I hate Sundays in general. They are nominally a day off in the academic workweek, but they are full of responsibilities nonetheless. I've always hated Sundays, going back to childhood when it was filling in the stupid charts for some stupid elementary-school class or another, and the highly distasteful chore of submitting to having my hair washed in the sink (I had frequent nasty ear infections, and so frequently had plastic tubes draining my eardrums, which means Thou Shalt Not Get Water in Thy Ears, which is also how I unlearned to swim). I think there's actually a vibe. I think they're the least groovy day of the week. Once we started numbering days, one of them had to be the least groovy.
So a Sunday is a drag. An October Sunday is even more of a drag.
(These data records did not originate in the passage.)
(** X12. [download_audio] returns only the path [downloaded_audio.mp3]
    of the directory it was given, and only when something is there after
    the download; when the downloader returns and nothing is there, it
    raises the error that names the path; and when the directory cannot be
    made the downloader is not called at all. *)
Theorem download_audio_result
    (ydl_download : string -> string -> Py.M world unit) youtube_url output_dir w :
  let downloaded_mp3 := Path.join output_dir "downloaded_audio.mp3" in
  (forall p w',
     download_audio ydl_download youtube_url output_dir w = (Py.Return p, w') ->
     p = downloaded_mp3 /\ is_Some (fs w' !! p)) /\
  (forall w1 w2,
     makedirs_exist_ok output_dir w = (Py.Return tt, w1) ->
     ydl_download youtube_url output_dir w1 = (Py.Return tt, w2) ->
     fs w2 !! downloaded_mp3 = None ->
     download_audio ydl_download youtube_url output_dir w
     = (Py.Raise (Py.Exn true (downloaded_mp3 +:+ " not found after download.")), w2)) /\
  (forall c, fs w !! output_dir = Some (Fs.File c) ->
     exists e, forall other : string -> string -> Py.M world unit,
       download_audio other youtube_url output_dir w = (Py.Raise e, w)).
Proof.
  intros downloaded_mp3. split; [|split].
  - intros p w'. unfold download_audio, Py.bind.
    destruct (makedirs_exist_ok output_dir w) as [[[]|e] w1]; [|done].
    destruct (ydl_download youtube_url output_dir w1) as [[[]|e] w2]; [|done].
    rewrite exists_run. fold downloaded_mp3.
    destruct (Fs.exists_ (fs w2) downloaded_mp3) eqn:E; [|done].
    intros [= <- <-]. split; [done|]. by apply bool_decide_eq_true in E.
  - intros w1 w2 Hmk Hydl Hno. unfold download_audio.
    erewrite bind_run; [|exact Hmk]. erewrite bind_run; [|exact Hydl].
    erewrite bind_run; [|apply exists_run]. fold downloaded_mp3.
    by rewrite exists_false.
  - intros c Hc. eexists. intros other.
    unfold download_audio, Py.bind, makedirs_exist_ok. rewrite Hc. reflexivity.
Qed.

(** X13. The two [extract_vocals]. After a separation that returns, both
    look for [vocals.wav] in the directory named after the input without
    its extension. If something is there both return that path and leave
    the world as the separation left it. If nothing is there both raise,
    but not the same error: [vocal_only.py] raises its "not found" error,
    [vocal_only1.py] raises the time-out of [wait_for_file], so that its own
    "not found" error is never raised. *)
Theorem extract_vocals_result
    (separate_to_file : string -> string -> Py.M world unit) input_audio output_dir w w1 :
  separate_to_file input_audio output_dir w = (Py.Return tt, w1) ->
  let vocals_wav_path :=
    Path.join (Path.join output_dir (Path.splitext (Path.basename input_audio)).1)
              "vocals.wav" in
  (is_Some (fs w1 !! vocals_wav_path) ->
   Vocal.extract_vocals separate_to_file input_audio output_dir w
     = (Py.Return vocals_wav_path, w1) /\
   VocalOnly.extract_vocals separate_to_file input_audio output_dir w
     = (Py.Return vocals_wav_path, w1)) /\
  (fs w1 !! vocals_wav_path = None ->
   Vocal.extract_vocals separate_to_file input_audio output_dir w
     = (Py.Raise (Py.Exn true ("File " +:+ vocals_wav_path
                               +:+ " not found within 30 seconds.")), w1) /\
   VocalOnly.extract_vocals separate_to_file input_audio output_dir w
     = (Py.Raise (Py.Exn true ("Vocals WAV file not found at " +:+ vocals_wav_path
                               +:+ ".")), w1)).
Proof.
  intros Hsep p. split.
  - intros Hp. split.
    + unfold Vocal.extract_vocals. erewrite bind_run; [|exact Hsep].
      change (construct_vocals_path input_audio output_dir) with p.
      unfold wait_for_file, Py.bind. rewrite exists_run, exists_true by done.
      unfold Py.ret. by rewrite exists_run, exists_true.
    + unfold VocalOnly.extract_vocals. erewrite bind_run; [|exact Hsep].
      fold p. unfold Py.bind. rewrite exists_run. by rewrite exists_true.
  - intros Hp. split.
    + unfold Vocal.extract_vocals. erewrite bind_run; [|exact Hsep].
      change (construct_vocals_path input_audio output_dir) with p.
      unfold wait_for_file, Py.bind. by rewrite exists_run, exists_false.
    + unfold VocalOnly.extract_vocals. erewrite bind_run; [|exact Hsep].
      fold p. unfold Py.bind. rewrite exists_run. by rewrite exists_false.
Qed.

Lemma splitext_mp3 : Path.splitext "downloaded_audio.mp3" = ("downloaded_audio", ".mp3").
Proof. vm_compute. reflexivity. Qed.

(** X14. Where the driver's two steps meet: for the file that
    [download_audio] returns, whatever its directory, the vocals are looked
    for at [downloaded_audio/vocals.wav] in the directory of the separation. *)
Theorem construct_vocals_path_downloaded (download_dir output_dir : string) :
  construct_vocals_path (Path.join download_dir "downloaded_audio.mp3") output_dir
  = Path.join (Path.join output_dir "downloaded_audio") "vocals.wav".
Proof.
  unfold construct_vocals_path. rewrite basename_join by done.
  by rewrite splitext_mp3.
Qed.

(** X15. [clean_up] on what is already clean: when the directory is not
    there the call does nothing and prints nothing, so a second
    [clean_up] after one that removed the directory changes nothing; and in
    every case a second call leaves the file system of the first. *)
Theorem clean_up_again temp_dir w :
  (fs w !! temp_dir = None -> clean_up temp_dir w = (Py.Return tt, w)) /\
  (fs w !! temp_dir = Some Fs.Dir ->
   clean_up temp_dir (cleaned temp_dir w) = (Py.Return tt, cleaned temp_dir w)) /\
  fs (cleaned temp_dir (cleaned temp_dir w)) = fs (cleaned temp_dir w).
Proof.
  assert (forall w0, fs w0 !! temp_dir = None ->
            clean_up temp_dir w0 = (Py.Return tt, w0)) as Hnone.
  { intros w0 H0. pose proof (clean_up_cases temp_dir w0) as H. by rewrite H0 in H. }
  assert (fs w !! temp_dir = Some Fs.Dir -> fs (cleaned temp_dir w) !! temp_dir = None)
    as Hgone.
  { intros Hd. destruct (cleaned_spec temp_dir w) as (_ & H & _).
    apply H; [done | by left]. }
  split; [by apply Hnone|]. split; [intros; by apply Hnone, Hgone|].
  destruct (fs w !! temp_dir) as [[|c]|] eqn:E.
  - unfold cleaned at 1. by rewrite (Hnone _ (Hgone eq_refl)).
  - assert (forall w0, fs w0 !! temp_dir = Some (Fs.File c) ->
              fs (cleaned temp_dir w0) = fs w0) as Hfile.
    { intros w0 H0. unfold cleaned. pose proof (clean_up_cases temp_dir w0) as H.
      rewrite H0 in H. by rewrite H. }
    rewrite (Hfile (cleaned temp_dir w)); [done|]. by rewrite (Hfile w E).
  - unfold cleaned. rewrite (Hnone w E). simpl. by rewrite (Hnone w E).
Qed.

End StepFacts.

Lemma download_audio_result_witness :
  Vocal.download_audio Scenarios.ydl_fetch "u" "dl" Examples.w_nothing
  = (Py.Return "dl/downloaded_audio.mp3",
     (Vocal.download_audio Scenarios.ydl_fetch "u" "dl" Examples.w_nothing).2) /\
  is_Some (Vocal.fs (Vocal.download_audio Scenarios.ydl_fetch "u" "dl" Examples.w_nothing).2
             !! "dl/downloaded_audio.mp3").
Proof.
  assert (Vocal.download_audio Scenarios.ydl_fetch "u" "dl" Examples.w_nothing
          = (Py.Return "dl/downloaded_audio.mp3",
             (Vocal.download_audio Scenarios.ydl_fetch "u" "dl" Examples.w_nothing).2))
    as Hrun by (vm_compute; reflexivity).
  split; [exact Hrun|].
  exact (proj2 (proj1 (download_audio_result Scenarios.ydl_fetch "u" "dl"
                         Examples.w_nothing) _ _ Hrun)).
Defined.

Lemma extract_vocals_result_witness :
  VocalOnly.extract_vocals Scenarios.separate_track "dl/downloaded_audio.mp3" "sep"
    Examples.w_nothing
  = (Py.Return "sep/downloaded_audio/vocals.wav",
     (Scenarios.separate_track "dl/downloaded_audio.mp3" "sep" Examples.w_nothing).2).
Proof.
  apply (proj1 (extract_vocals_result Scenarios.separate_track
                  "dl/downloaded_audio.mp3" "sep" Examples.w_nothing _ eq_refl)).
  vm_compute. eexists. reflexivity.
Defined.

Lemma clean_up_again_witness :
  Vocal.clean_up "temp_processing" Examples.w_nothing = (Py.Return tt, Examples.w_nothing).
Proof. apply (proj1 (clean_up_again "temp_processing" Examples.w_nothing)). reflexivity. Defined.
(** X13: for every positive chunk size, [create_batch_files] writes as
    many files as the tasks need chunks — none for no task — under names
    that differ; every file it writes holds at least one task and at most
    a chunk, the files read back in order concatenate to the tasks, and
    every other file of the folder is as it was.  A chunk size of zero
    raises [ValueError] (from [range]) before anything is written. *)
Theorem create_batch_files_any_chunk_size
    (date experiment : pystr) (tasks : list task) (chunk_size : nat)
    (dir : gmap pystr (list task)) (Hsize : (0 < chunk_size)%nat) :
  create_batch_files date tasks experiment 0 dir = Raise ValueError
  /\ exists names dir',
    create_batch_files date tasks experiment chunk_size dir = Ok (names, dir')
    /\ List.length names = ((List.length tasks + chunk_size - 1) / chunk_size)%nat
    /\ (names = [] <-> tasks = [])
    /\ List.NoDup names
    /\ (forall name, In name names ->
          exists chunk, dir' !! name = Some chunk /\ chunk <> []
                        /\ (List.length chunk <= chunk_size)%nat)
    /\ (forall name, ~ In name names -> dir' !! name = dir !! name)
    /\ List.concat (List.map (fun name => default [] (dir' !! name)) names) = tasks.
Proof.
  split; [done|].
  unfold create_batch_files. destruct chunk_size as [|cs']; [lia|].
  set (cs := S cs') in *.
  pose proof (write_chunks_names experiment date 0 (task_chunks tasks cs) dir) as Hnames.
  pose proof (write_chunks_lookup experiment date 0 (task_chunks tasks cs) dir) as Hlookup.
  pose proof (write_chunks_other experiment date 0 (task_chunks tasks cs) dir) as Hother.
  destruct (write_chunks experiment date 0 (task_chunks tasks cs) dir) as [names dir'].
  simpl in Hnames, Hlookup, Hother.
  assert (List.length names = List.length (task_chunks tasks cs)) as Hlen.
  { by rewrite Hnames, length_map, length_seq. }
  exists names, dir'. split; [done|].
  split; [by rewrite Hlen, task_chunks_length|]. split; [|split; [|split; [|split]]].
  - rewrite <- !length_zero_iff_nil, Hlen, task_chunks_length.
    pose proof (Nat.div_mod_eq (List.length tasks + cs - 1) cs) as Hdm.
    pose proof (Nat.mod_upper_bound (List.length tasks + cs - 1) cs) as Hmod.
    split; intros H0.
    + rewrite H0 in Hdm. lia.
    + rewrite H0. replace (0 + cs - 1)%nat with cs' by lia.
      apply Nat.div_small. lia.
  - rewrite Hnames. apply batch_names_NoDup.
  - intros name Hin. rewrite Hnames in Hin.
    apply in_map_iff in Hin as (i & <- & Hi%in_seq).
    exists (nth i (task_chunks tasks cs) []). split; [apply Hlookup; lia|].
    rewrite task_chunks_nth by lia.
    assert (i < (List.length tasks + cs - 1) / cs)%nat as Hi'
      by (rewrite <- task_chunks_length; lia).
    pose proof (chunk_count_last (List.length tasks) cs i Hsize Hi') as Hlast.
    split.
    + intros Hnil. apply (f_equal (@List.length task)) in Hnil.
      rewrite slice_length in Hnil. simpl in Hnil. lia.
    + rewrite slice_length. lia.
  - intros name Hnot. apply Hother. intros k Hk Heq. apply Hnot.
    rewrite Hnames. apply in_map_iff. exists k. split; [done|].
    apply in_seq. lia.
  - transitivity (List.concat (task_chunks tasks cs));
      [|by apply task_chunks_concat].
    f_equal. rewrite Hnames, List.map_map.
    apply nth_ext with (d := []) (d' := []).
    + by rewrite !length_map, length_seq.
    + intros i. rewrite length_map, length_seq. intros Hi.
      set (f := fun k => default [] (dir' !! batch_name experiment k date)).
      rewrite (nth_indep _ [] (f 0%nat)) by (by rewrite length_map, length_seq).
      rewrite (List.map_nth f), seq_nth by done. subst f. simpl.
      by rewrite Hlookup.
Qed.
I have no plans for Halloween this year; there is a party being thrown by and for the students at School B, which I might crash, if I want to revel in feeling even older than I do ordinarily when around college students. The poster in the elevator says "Dance With the Dead." I want to dance to the Dead. (Also -- if you're going to typeset a poster that advertises "Rad Music," please use some nice, simple, non-alternative font so a sleepy teacher doesn't board the elevator early in the morning and think that for some reason, you are advertising "Bad Music.") A dark and cloudy October Sunday is possibly the ultimate drag. I did follow my inclinations and take a nap, and the sun came out, but it's still Sunday afternoon.
On the other hand, I didn't explicitly tell the students of School A that I would have all of their papers graded by tomorrow. And I did have a non-optimal health moment on Friday night. And at least my freakin' laundry is in the wash. So if I temporarily clear aside the vital paperwork I'm not working on for Schools A and B, and just put the aforesaid laundry in the dryer and take a stab at the damn papers and write a grammar exercise on sentence fragments, maybe another one on comma splices, it could sort of work.
Now, maybe Señor Loco will actually return from the grocery store with some of the unhealthy food treats I'm begging for lately. A girl can only go so long through the despair of wet autumn without hot wings. He doesn't make the cats eat all but vegan, and my inner animal is not vegan either. It is not like innocent little Tweety Bird. It is much closer to another Chuck Jones animation: the two-headed vulture in the Halloween cartoon who hungrily watches Bugs saunter up the path to the haunted castle, whose heads chatter daintily among themselves about how tasty he looks and how best to serve him. And they don't mean "serve" altruistically.